Quote from: Ron Boerger on July 13, 2025, 10:50:45 AMI saw this update regarding Smith in the Forbes article this morning:

Update: Smith College, which likely would have been subject to the 4% tax given its 2023 stats—an endowment worth $2.47 billion, which worked out to $780,000 for each of its 3,192 students—contacted Forbes on July 8 to note that its full-time tuition-paying student enrollment is now below 3,000. The school currently pays a 1.4% tax on its endowment (worth $2.6 billion as of June 30, 2024). Starting in January, Smith will likely be exempt from an endowment tax. Smith declined to say how much tax it has been paying.

According to NCES, Smith's enrollment in 2023 was only 2830 (2506 undergraduate, 324 graduate), and according to the school's own "Fall Enrollments" document was, depending on how you count, either around 2600 or ~2700.  It's interesting to note the NCES numbers for 2023 and Smith's own numbers on this page don't exactly match with a difference of over 100. 

 Sounds like incentive to purposely keep your enrollment under 3000.

Ron Boerger

Quote from: ronk on July 13, 2025, 12:35:53 PM
Quote from: Ron Boerger on July 13, 2025, 10:50:45 AMI saw this update regarding Smith in the Forbes article this morning:

Update: Smith College, which likely would have been subject to the 4% tax given its 2023 stats—an endowment worth $2.47 billion, which worked out to $780,000 for each of its 3,192 students—contacted Forbes on July 8 to note that its full-time tuition-paying student enrollment is now below 3,000. The school currently pays a 1.4% tax on its endowment (worth $2.6 billion as of June 30, 2024). Starting in January, Smith will likely be exempt from an endowment tax. Smith declined to say how much tax it has been paying.

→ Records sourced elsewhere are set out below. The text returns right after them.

(* ===== verification/ProjectList.v ===== *)
(** * ProjectList: the project discovery protocol (internal/projectlist)

    [json.Unmarshal] of the BWS output is the argument [items]: [None] is a
    decoding error or a JSON null. *)

From S2P Require Import Prelude GoStrings GoText.

#[local] Open Scope Z_scope.

Definition Version : Z := 1.
Definition MaxProjects : nat := 256.

Record Project := mkProject { ID : string; Name : string }.

(** [Projects] is [None] for a nil slice. *)
Record Result := mkResult { Version_ : Z; Projects : option (list Project) }.

(** One element of the BWS array.  [object] is the member as [json.Unmarshal]
    reads it: absent, a string, or any other JSON value. *)
Inductive object_member : Type :=
| NoObject
| ObjectString (s : string)
| ObjectOther.

Record item := mkItem { Object : object_member; item_ID : string; item_Name : string }.

Inductive projectlist_error : Type :=
| EInvalidList
| EEnvelope
| EIdentifier
| EDuplicateID.

Section ProjectList.
(** [unicode.IsPrint] beyond ASCII. *)
Context (unicode_print : Z -> bool).

Definition safeText (s : string) (limit : Z) : bool :=
  if String.eqb s "" || (limit <? len s) || negb (Utf8.ValidString s) then false
  else forallb (Strconv.IsPrint unicode_print) (Utf8.runes s).

Fixpoint validate_items (seen : gset string) (ps : list Project) : result projectlist_error unit :=
  match ps with
  | [] => Ok tt
  | p :: ps' =>
      fail_if negb (safeText (ID p) 128) || negb (safeText (Name p) 256) with EIdentifier;
      fail_if bool_decide (ID p ∈ seen) with EDuplicateID;
      validate_items ({[ID p]} ∪ seen) ps'
  end.

Definition Validate (r : Result) : result projectlist_error unit :=
  match Projects r with
  | None => Err EEnvelope
  | Some ps =>
      fail_if negb (Version_ r =? Version) || (MaxProjects <? length ps)%nat with EEnvelope;
      validate_items ∅ ps
  end.

(** The loop of [FromBWS]: an [object] member must be the string "project". *)
Definition object_ok (o : object_member) : bool :=
  match o with
  | NoObject => true
  | ObjectString s => String.eqb s "project"
  | ObjectOther => false
  end.

Definition project_of (i : item) : Project := mkProject (item_ID i) (item_Name i).

Fixpoint convert (items : list item) : result projectlist_error (list Project) :=
  match items with
  | [] => Ok []
  | i :: items' =>
      fail_if negb (object_ok (Object i)) with EInvalidList;
      rest ← convert items';
      Ok (project_of i :: rest)
  end.

Definition FromBWS (items : option (list item)) : result projectlist_error Result :=
  match items with
  | None => Err EInvalidList
  | Some source =>
      ps ← convert source;
      let r := mkResult Version (Some ps) in
      match Validate r with
      | Ok _ => Ok r
      | Err _ => Err EInvalidList
      end
  end.

(** ** Lemmas *)

Definition safe_project (p : Project) : Prop :=
  safeText (ID p) 128 = true /\ safeText (Name p) 256 = true.

Lemma safeText_len s limit : safeText s limit = true -> len s <= limit.
Proof.
  unfold safeText. destruct (String.eqb s ""); [done|]. destruct (Z.ltb_spec limit (len s)); [done|lia].
Qed.

Lemma validate_items_spec seen ps :
  validate_items seen ps = Ok tt <->
  Forall safe_project ps /\ NoDup (map ID ps) /\ (forall p, p ∈ ps -> ID p ∉ seen).
Proof.
  revert seen. induction ps as [|p ps IH]; intros seen.
  { simpl. split; [|done]. intros _. split_and!; [constructor..|set_solver]. }
  cbn [validate_items]. rewrite !fail_if_Ok, IH, orb_false_iff, !negb_false_iff,
    bool_decide_eq_false, Forall_cons. cbn [map]. rewrite NoDup_cons.
  assert (Hin : ID p ∈ map ID ps <-> exists q, q ∈ ps /\ ID q = ID p).
  { rewrite list_elem_of_fmap. naive_solver. }
  rewrite Hin. split.
  - intros ([? ?] & ? & ? & ? & Hs). split_and!; try done.
    + intros (q & Hq & E). specialize (Hs q Hq). set_solver.
    + intros q [->|Hq]%elem_of_cons; [done|]. specialize (Hs q Hq). set_solver.
  - intros ([[? ?] ?] & [Hn ?] & Hs). split_and!; try done; [set_solver|].
    intros q Hq. assert (ID q <> ID p) by naive_solver.
    specialize (Hs q). set_solver.
Qed.

Lemma convert_Ok items ps :
  convert items = Ok ps <->
  Forall (fun i => object_ok (Object i) = true) items
  /\ ps = map project_of items.
Proof.
  revert ps. induction items as [|i its IH]; intros ps; simpl.
  { split; [intros [= <-]; done|by intros [_ ->]]. }
  rewrite Forall_cons. split.
  - intros H. inv_ok. boolP. match goal with H : convert its = _ |- _ => apply IH in H as [? ->] end.
    done.
  - intros [[Ho Hf] ->]. rewrite Ho. simpl.
    by rewrite (proj2 (IH _) (conj Hf eq_refl)).
Qed.

Lemma Validate_some ps :
  Validate (mkResult Version (Some ps)) = Ok tt <->
  (length ps <= MaxProjects)%nat /\ Forall safe_project ps /\ NoDup (map ID ps).
Proof.
  unfold Validate. cbn [Projects Version_].
  rewrite fail_if_Ok, validate_items_spec, orb_false_iff, Nat.ltb_ge. simpl. set_solver.
Qed.

(** Discovery is all or nothing.  [FromBWS] returns a result if and only
    if the decoded list has at most 256 entries, each a project object with
    a printable ID and name within bounds, and no ID twice; the result then
    lists the same IDs and names in the same order, and validates. *)
Theorem FromBWS_exact items r :
  (FromBWS items = Ok r <->
   exists source, items = Some source
     /\ Forall (fun i => object_ok (Object i) = true) source
     /\ (length source <= MaxProjects)%nat
     /\ Forall safe_project (map project_of source)
     /\ NoDup (map item_ID source)
     /\ r = mkResult Version (Some (map project_of source)))
  /\ (FromBWS items = Ok r -> Validate r = Ok tt).
Proof.
  assert (HID : forall l, map ID (map project_of l) = map item_ID l) by (intros; by rewrite map_map).
  destruct items as [source|]; simpl; [|naive_solver]. split; [split|].
  - intros H. inv_ok. apply convert_Ok in H0 as [Ho ->].
    destruct (Validate _) as [[]|] eqn:Hv; [|done]. injection H as <-. exists source.
    apply Validate_some in Hv as (Hl & ? & Hn).
    rewrite length_map in Hl.  rewrite HID in Hn. done.
  - intros (? & [= <-] & Ho & Hl & ? & Hn & ->).
    rewrite (proj2 (convert_Ok source _) (conj Ho eq_refl)). simpl.
    rewrite (proj2 (Validate_some (map project_of source))); [done|].
    by rewrite length_map, HID.
  - intros H. inv_ok. destruct (Validate _) as [[]|] eqn:Hv; [|done]. by injection H as <-.
Qed.
End ProjectList.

According to NCES, Smith's enrollment in 2023 was only 2830 (2506 undergraduate, 324 graduate), and according to the school's own "Fall Enrollments" document was, depending on how you count, either around 2600 or ~2700.  It's interesting to note the NCES numbers for 2023 and Smith's own numbers on this page don't exactly match with a difference of over 100. 

 Sounds like incentive to purposely keep your enrollment under 3000.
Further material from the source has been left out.